Alcune delle galassie più grandi dell’universo sono popolate da stelle ormai estinte. Ma quasi 12 miliardi di anni fa questi oggetti così massivi erano vere e proprie fabbriche cosmiche che sfornavano miliardi di stelle. Tuttavia, il modo in cui tali sistemi galattici, che gli astronomi chiamano galassie starburst oscurate (dalla polvere), siano diventati sterili rimane ancora un mistero. Oggi un nuovo studio pubblicato su Astrophysical Journal da un gruppo di astronomi dell’Università dell’Iowa propone una spiegazione secondo cui i quasar, sorgenti estremamente energetiche che risiedono nel cuore delle galassie, potrebbero aver causato, per così dire, lo spegnimento dell’attività di formazione stellare.
Lo studio fornisce nuovi indizi sull’evoluzione delle galassie, cioè come esse passano da efficienti fabbriche stellari a veri e propri cimiteri cosmici, e su vari fenomeni astrofisici di cui gli scienziati conoscono ancora poco, tra cui l’influenza che i buchi neri supermassivi nei nuclei delle galassie hanno sul processo evolutivo.
Gli autori sono arrivati alle loro conclusioni dopo aver studiato quattro quasar che si trovano nelle rispettive galassie starburst che stanno ancora producendo nuove stelle. «I quasar che abbiamo osservato possono giocare un ruolo importante nel determinare l’estinzione di queste galassie starburst nel corso della storia cosmica», spiega Hai Fu dell’Università dell’Iowa e autore principale dello studio. «Ciò è dovuto al fatto che, essendo i quasar sorgenti estremamente energetiche, essi espellono il gas necessario per formare le stelle al di fuori dalla galassia, il che rappresenta un meccanismo valido che può spiegare la transizione da galassia starburst a galassia ellittica estinta».

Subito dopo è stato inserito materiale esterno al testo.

(** ** Theorems *)

(** C14: A directory implements a finite map from names, cut at nine characters, to
    sectors: [Find] looks up (-1 when absent), [Add] inserts and fails exactly
    when the name is present or no entry is free, [Remove] deletes and fails
    exactly when the name is absent, and [IsEmpty] holds exactly when no other
    name than "." and ".." is present; no operation leaves the table. *)
Theorem Directory_refines_map t nm s : dir_wf t → is_string nm → is_i32 s →
  Directory_Find t nm = Ok (default (-1) (dir_map t !! key nm)) ∧
  (∃ ok t', Directory_Add t nm s = (ok, t') ∧ dir_wf t' ∧ length t' = length t ∧
     (ok = true ↔ dir_map t !! key nm = None ∧ Exists (λ e, inUse e = false) t) ∧
     dir_map t' = if ok then <[key nm := s]> (dir_map t) else dir_map t) ∧
  (∃ ok t', Directory_Remove t nm = Ok (ok, t') ∧ dir_wf t' ∧ length t' = length t ∧
     (ok = true ↔ is_Some (dir_map t !! key nm)) ∧ dir_map t' = delete (key nm) (dir_map t)) ∧
  (Directory_IsEmpty t = true ↔ ∀ k, is_Some (dir_map t !! k) → k = dot ∨ k = dotdot).
Proof.
  intros Hw Hnm Hs. split; [by apply Directory_Find_spec|]. split; [|split].
  - destruct (Directory_Add_spec t nm s Hw Hnm Hs) as [[-> Hor]|(t' & -> & E & Hex & Hw' & Hl & Hm)].
    + exists false, t. split_and!; try done. split; [done|]. intros [E Hex]. exfalso.
      destruct Hor as [[x Hx]|Hall]; [congruence|].
      apply Exists_exists in Hex as (e & Hin & He). rewrite Forall_forall in Hall.
      apply Hall in Hin. congruence.
    + exists true, t'. by split_and!.
  - destruct (Directory_Remove_spec t nm Hw) as [[E ->]|(x & t' & E & -> & Hw' & Hl & Hm)].
    + exists false, t. split_and!; try done; [|by rewrite delete_id]. rewrite E. by split; [|intros []].
    + exists true, t'. split_and!; try done.
  - rewrite Directory_IsEmpty_spec. split.
    + intros Hk k [x Hx]. apply Hk. apply list_elem_of_fmap. exists (k, x).
      split; [done|]. by apply elem_of_list_to_map_2.
    + intros Hk k ([k' x] & -> & Hin)%list_elem_of_fmap. apply Hk. exists x.
      apply elem_of_list_to_map_1; [apply Hw|done].
Qed.

(** A directory written to its file is what a later fetch returns, entry by
    entry, and only the data blocks of that file change on disk. *)
Theorem Directory_roundtrip {D} `{SectorStore D} fill fuel (d : D) f secs meta t t0 :
  (∀ k, is_u8 (fill k)) → store_ok d → file_at d (hdr f) secs meta → dir_wf t →
  20 * Z.of_nat (length t) ≤ numBytes (hdr f) → length t0 = length t →
  ∃ d' d'', Directory_WriteBack fill (S (S fuel)) t f d = Ok d' ∧
    Directory_FetchFrom (S (S fuel)) t0 f d' = Ok (t, d'') ∧ store_ok d'' ∧
    (∀ m, m ∉ secs → content d'' m = content d m).
Proof.
  intros Hfill Hd Hf [Ht _] Hlen Hl.
  destruct (Directory_WriteBack_spec fill Hfill fuel d f secs meta t Hd Hf Ht Hlen) as (d' & -> & Hd' & Hh & Ho).
  destruct (Directory_FetchFrom_spec fuel d' f secs meta t0 t Hd') as (d'' & E & Hd'' & Hc); try done.
  { apply (file_at_agree d); [|done]. intros m Hm. apply Ho. intros Hin.
    destruct (file_at_split d _ secs meta Hf) as (_ & _ & _ & Hdis). by apply (Hdis m). }
  exists d', d''. split; [done|]. split; [exact E|]. split; [done|]. intros m Hm. by rewrite Hc, Ho.
Qed.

I ricercatori hanno localizzato gli oggetti nel marzo 2016 per mezzo di Alma, l’Atacama Large Millimeter/submillimeter Array. Successivamente, i quasar sono stati osservati con altri telescopi a diverse lunghezze d’onda, dall’ultravioletto al lontano infrarosso, confermando la posizione ottenuta da Alma.
Ma c’è un problema, come sottolinea lo stesso Fu: «I quasar non dovrebbero essere rivelati nelle galassie starburst oscurate dalla polvere, dato che la loro luce dovrebbe essere assorbita o bloccata dal materiale prodotto dall’intensa attività di formazione stellare. Perciò, il fatto che li abbiamo osservati implica che devono esserci più quasar nelle galassie starburst nascosti appunto dalla polvere. Estremizzando, potremmo dire che in ogni galassia starburst oscurata esiste un quasar che non siamo in grado di vedere».
Dunque, la domanda è: come mai questi oggetti sono visibili quando invece dovrebbero essere nascosti dalla polvere? Gli astronomi hanno una teoria. Essi ritengono che la radiazione prodotta dai quasar emerga da una sorta di “buca spaziale”, cioè da una regione vuota dello spazio, priva di detriti, che permette alla luce di sfuggire tra il materiale circostante. La forma specifica di questi oggetti non è molto chiara in quanto persino Alma non è abbastanza potente da fornire un quadro chiaro di quelle regioni dello spazio che si trovano a 12 miliardi di anni luce, un’epoca in cui l’universo aveva circa un settimo dell’età attuale.
Tuttavia, secondo gli autori, le galassie potrebbero avere una forma a “ciambella” ed essere orientate in modo tale che le loro “buche”, e quindi i quasar, siano visibili. «È un caso di allineamento geometrico raro», dice Jacob Isbell dell’Università dell’Iowa e secondo autore dello studio. «E quella buca è proprio allineata lungo la nostra visuale».
Insomma, gli scienziati ora ritengono che la maggior parte dei quasar che risiedono nelle galassie starburst oscurate possa non essere rivelata per il fatto che le stesse galassie sono allineate in modo tale da non renderli visibili. Il fatto, però, di averne trovato quattro, dove cioè i quasar sono visibili, non sembra del tutto casuale e suggerisce che devono esistere altri casi simili.